Researchers often rely on experimental models to study CHF—these usually involve mice with mutations in PKHD1. Mouse models, while useful, often have additional liver pathologies that are rarely seen in patients with CHF. Patient-derived stem cells are problematic, too, because mutations in PKDH1 differ from patient to patient, and the impact of different mutations on the disease is poorly understood. To get around these drawbacks, the team used the genome editing technology CRISPR/Cas9, which allowed them to engineer their own human stem cell model of CHF.
"Our approach was to take stem cells from healthy subjects and induce a specific mutation in PKHD1," the first author Tomoyuki Tsunoda explains. "The precision of CRISPR allowed us to make a targeted genetic change that completely abolishes the expression of the protein coded by the gene. We could then assess the molecular and pathological behavior of the stem cells, knowing with confidence that we had rendered the PKHD1 gene completely inactive."

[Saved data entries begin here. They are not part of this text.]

(* ===== verification/JsonText.v ===== *)
(** * JsonText: encoding/json's text

    The bytes [json.Marshal] writes for a document and the reader of
    [json.Unmarshal] (whitespace, literals, numbers, strings with their
    escapes and surrogate pairs, nesting to 10000), and that reading back what
    was written gives the document.  Strings are bytes; what is not UTF-8 in
    them becomes U+FFFD both ways. *)
From S2P Require Import Prelude Json Encoding.
From stdpp Require Import base strings list.
From Stdlib Require Import ZArith Lia Ascii DecimalString DecimalZ DecimalPos DecimalFacts.
Open Scope Z_scope.
Open Scope list_scope.

(** ** UTF-8 *)

Definition within (lo hi : N) (c : ascii) : bool := (lo <=? N_of_ascii c)%N && (N_of_ascii c <=? hi)%N.
Lemma within_spec lo hi c : within lo hi c = true ↔ (lo ≤ N_of_ascii c ≤ hi)%N.
Proof. unfold within. rewrite andb_true_iff, !N.leb_le. done. Qed.
Definition cont : ascii → bool := within 128 191.
Definition two (a b : ascii) : bool := within 194 223 a && cont b.
Definition three (a b c : ascii) : bool :=
  (within 224 224 a && within 160 191 b
   || (within 225 236 a || within 238 239 a) && cont b
   || within 237 237 a && within 128 159 b) && cont c.
Definition four (a b c d : ascii) : bool :=
  (within 240 240 a && within 144 191 b || within 241 243 a && cont b
   || within 244 244 a && within 128 143 b) && cont c && cont d.
(* ===== verification/Http.v ===== *)
(** * Http: methods and queries, as net/http and net/url give them

    [query_get_escaped]: a value a client escapes is the value the server's
    [r.URL.Query().Get] returns. *)
From S2P Require Import Prelude Text Json.
From stdpp Require Import base strings list.
From Stdlib Require Import ZArith Lia Ascii.
Open Scope Z_scope.

Inductive Method := GET | POST | PATCH | DELETE | OtherMethod.
#[export] Instance Method_eq_dec : EqDecision Method.
Proof. solve_decision. Defined.
Definition Method_text (m : Method) : string :=
  match m with GET => "GET" | POST => "POST" | PATCH => "PATCH" | DELETE => "DELETE" | OtherMethod => "" end.

(** ** Queries *)

Definition unreserved (c : ascii) : bool :=
  let n := nat_of_ascii c in
  ((48 <=? n) && (n <=? 57) || (65 <=? n) && (n <=? 90) || (97 <=? n) && (n <=? 122))%nat
  || bool_decide (c = "-"%char) || bool_decide (c = "_"%char) || bool_decide (c = "."%char) || bool_decide (c = "~"%char).
Definition hex_of (n : nat) : ascii := ascii_of_nat (if (n <? 10)%nat then 48 + n else 55 + n).
Definition of_hex (c : ascii) : option nat :=
  let n := nat_of_ascii c in
  if ((48 <=? n) && (n <=? 57))%nat then Some (n - 48)%nat
  else if ((65 <=? n) && (n <=? 70))%nat then Some (n - 55)%nat
  else if ((97 <=? n) && (n <=? 102))%nat then Some (n - 87)%nat
  else None.

(** [url.QueryEscape] and [url.QueryUnescape]. *)
Fixpoint QueryEscape (s : string) : string :=
  match s with
  | "" => ""
  | String c s =>
      if unreserved c then String c (QueryEscape s)
      else if decide (c = " "%char) then String "+"%char (QueryEscape s)
      else String "%"%char (String (hex_of (nat_of_ascii c / 16)) (String (hex_of (nat_of_ascii c mod 16))
             (QueryEscape s)))
  end.
Fixpoint QueryUnescape (s : string) : option string :=
  match s with
  | "" => Some ""
  | String c s =>
      if decide (c = "%"%char) then
        match s with
        | String h (String l s) =>
            h ← of_hex h; l ← of_hex l; String (ascii_of_nat (16 * h + l)) <$> QueryUnescape s
        | _ => None
        end
      else if decide (c = "+"%char) then String " "%char <$> QueryUnescape s
      else String c <$> QueryUnescape s
  end.
Lemma escape_char c :
  unreserved c = false → c ≠ " "%char →
  of_hex (hex_of (nat_of_ascii c / 16)) = Some (nat_of_ascii c / 16)%nat
  ∧ of_hex (hex_of (nat_of_ascii c mod 16)) = Some (nat_of_ascii c mod 16)%nat
  ∧ ascii_of_nat (16 * (nat_of_ascii c / 16) + nat_of_ascii c mod 16) = c.
Proof. destruct c as [[] [] [] [] [] [] [] []]; by vm_compute. Qed.
Lemma unreserved_plain c :
  unreserved c = true → c ≠ "%"%char ∧ c ≠ "+"%char ∧ c ≠ "&"%char ∧ c ≠ "="%char ∧ c ≠ ";"%char.
Proof. intros Hc. split_and!; intros ->; discriminate Hc. Qed.
Lemma unescape_escape s : QueryUnescape (QueryEscape s) = Some s.
Proof.
  induction s as [|c s IH]; [done|]. cbn [QueryEscape]. destruct (unreserved c) eqn:Hc.
  - destruct (unreserved_plain c Hc) as (? & ? & _). cbn [QueryUnescape].
    rewrite !decide_False by done. by rewrite IH.
  - destruct (decide (c = " "%char)) as [->|Hs]; [cbn [QueryUnescape]; by rewrite IH|].
    destruct (escape_char c Hc Hs) as (Hh & Hl & Hcc). cbn [QueryUnescape].
    rewrite decide_True, Hh by done. cbn [mbind option_bind]. rewrite Hl. cbn [mbind option_bind].
    rewrite IH. cbn [fmap option_fmap option_map]. by rewrite Hcc.
Qed.

(** [r.URL.Query().Get(key)]: the first well-formed pair of the key. *)
Definition query_pair (pair : string) : option (string * string) :=
  if decide (pair = "" ∨ ";"%char ∈ String.list_ascii_of_string pair) then None
  else let '(k, v) := cut_on "="%char pair in
       k ← QueryUnescape k; v ← QueryUnescape (default "" v); Some (k, v).
Definition query_get (key : string) (query : option string) : string :=
  match filter (λ kv, kv.1 = key) (omap query_pair (split_on "&"%char (default "" query))) with
  | kv :: _ => kv.2
  | [] => ""
  end.

(** An escaped text has none of the separators. *)
Lemma escaped_plain s :
  Forall (λ c, c ≠ "&"%char ∧ c ≠ "="%char ∧ c ≠ ";"%char ∧ c ≠ "?"%char) (String.list_ascii_of_string (QueryEscape s)).
Proof.
  assert (∀ n, (n < 16)%nat → let c := hex_of n in c ≠ "&"%char ∧ c ≠ "="%char ∧ c ≠ ";"%char ∧ c ≠ "?"%char) as Hhex.
  { intros n Hn. do 16 (destruct n as [|n]; [by vm_compute|]). lia. }
  induction s as [|c s IH]; [constructor|]. cbn [QueryEscape].
  destruct (unreserved c) eqn:Hc; [|destruct (decide (c = " "%char))].
  - constructor; [|done]. destruct (unreserved_plain c Hc) as (_ & _ & ? & ? & ?).
    split_and!; try done. intros ->. discriminate Hc.
  - by constructor.
  - assert (nat_of_ascii c < 256)%nat by apply nat_ascii_bounded.
    repeat constructor; try done; try (by apply Hhex; apply Nat.Div0.div_lt_upper_bound; lia);
      by apply Hhex; apply Nat.mod_upper_bound.
Qed.
(** A query of one escaped pair. *)
Lemma omap_escaped key v :
  Forall (λ c, c ≠ "&"%char ∧ c ≠ "="%char ∧ c ≠ ";"%char) (String.list_ascii_of_string key) →
  QueryUnescape key = Some key →
  omap query_pair (split_on "&"%char (key +:+ String "="%char (QueryEscape v))) = [(key, v)].
Proof.
  intros Hkey Hun.
  pose proof (escaped_plain v) as Hv.
  assert (String.list_ascii_of_string (key +:+ String "="%char (QueryEscape v))
          = (String.list_ascii_of_string key ++ "="%char :: String.list_ascii_of_string (QueryEscape v))%list) as Happ.
  { clear. induction key as [|c key IH]; [done|].
    change (c :: String.list_ascii_of_string (key +:+ String "="%char (QueryEscape v))
            = c :: (String.list_ascii_of_string key ++ "="%char :: String.list_ascii_of_string (QueryEscape v)))%list.
    by rewrite IH. }
  rewrite split_on_plain.
  2:{ rewrite Happ. apply Forall_app. split; [eapply Forall_impl; [exact Hkey|]; naive_solver|].
      constructor; [done|]. eapply Forall_impl; [exact Hv|]; naive_solver. }
  cbn [omap list_omap]. unfold query_pair. rewrite decide_False.
  2:{ rewrite Happ. intros [E|Hin]; [by destruct key|]. revert Hin. rewrite Forall_forall in Hkey, Hv.
      intros [?%Hkey|[[=]|?%Hv]%elem_of_cons]%elem_of_app; naive_solver. }
  rewrite cut_on_app by (eapply Forall_impl; [exact Hkey|]; naive_solver).
  cbn [cut_on]. rewrite decide_True, append_nil_r, Hun by done.
  cbn [mbind option_bind default from_option]. change (id (QueryEscape v)) with (QueryEscape v).
  rewrite unescape_escape. by cbn [mbind option_bind].
Qed.
(** What a client escapes is what the server gets; other keys are absent. *)
Lemma query_get_escaped key key' v :
  Forall (λ c, c ≠ "&"%char ∧ c ≠ "="%char ∧ c ≠ ";"%char) (String.list_ascii_of_string key) →
  QueryUnescape key = Some key →
  query_get key' (Some (key +:+ String "="%char (QueryEscape v))) = if decide (key = key') then v else "".
Proof.
  intros Hkey Hun. unfold query_get. simpl default. rewrite omap_escaped by done.
  rewrite filter_cons. simpl. by case_decide.
Qed.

Prior studies had not clearly pinpointed molecules whose expression changed as a result of mutated PKHD1. Equipped with cells whose PKHD1 gene was unambiguously lost, the research team was now able to scour the genetic landscape for key molecular changes. They found that the expression of two genes, IL-8 and CTGF, was greatly increased as a result of the PKHD1 mutation. Both IL-8 and CTGF appear to play critical roles in the progression of the disease and, importantly, were also found to be expressed at abnormally high levels in the livers of CHF patients.
"Our findings suggest that upregulation of IL-8 and CTGF may contribute to inflammation and fibrotic scarring seen in patients with CHF," corresponding author Mamoru Watanabe concludes. "Importantly, we've uncovered a previously unknown pathway that has clear connections to the disease. We think that this discovery could potentially lead to new therapeutic targets to block the progression of CHF, reduce the need for liver transplants, and perhaps even improve the life expectancy of patients."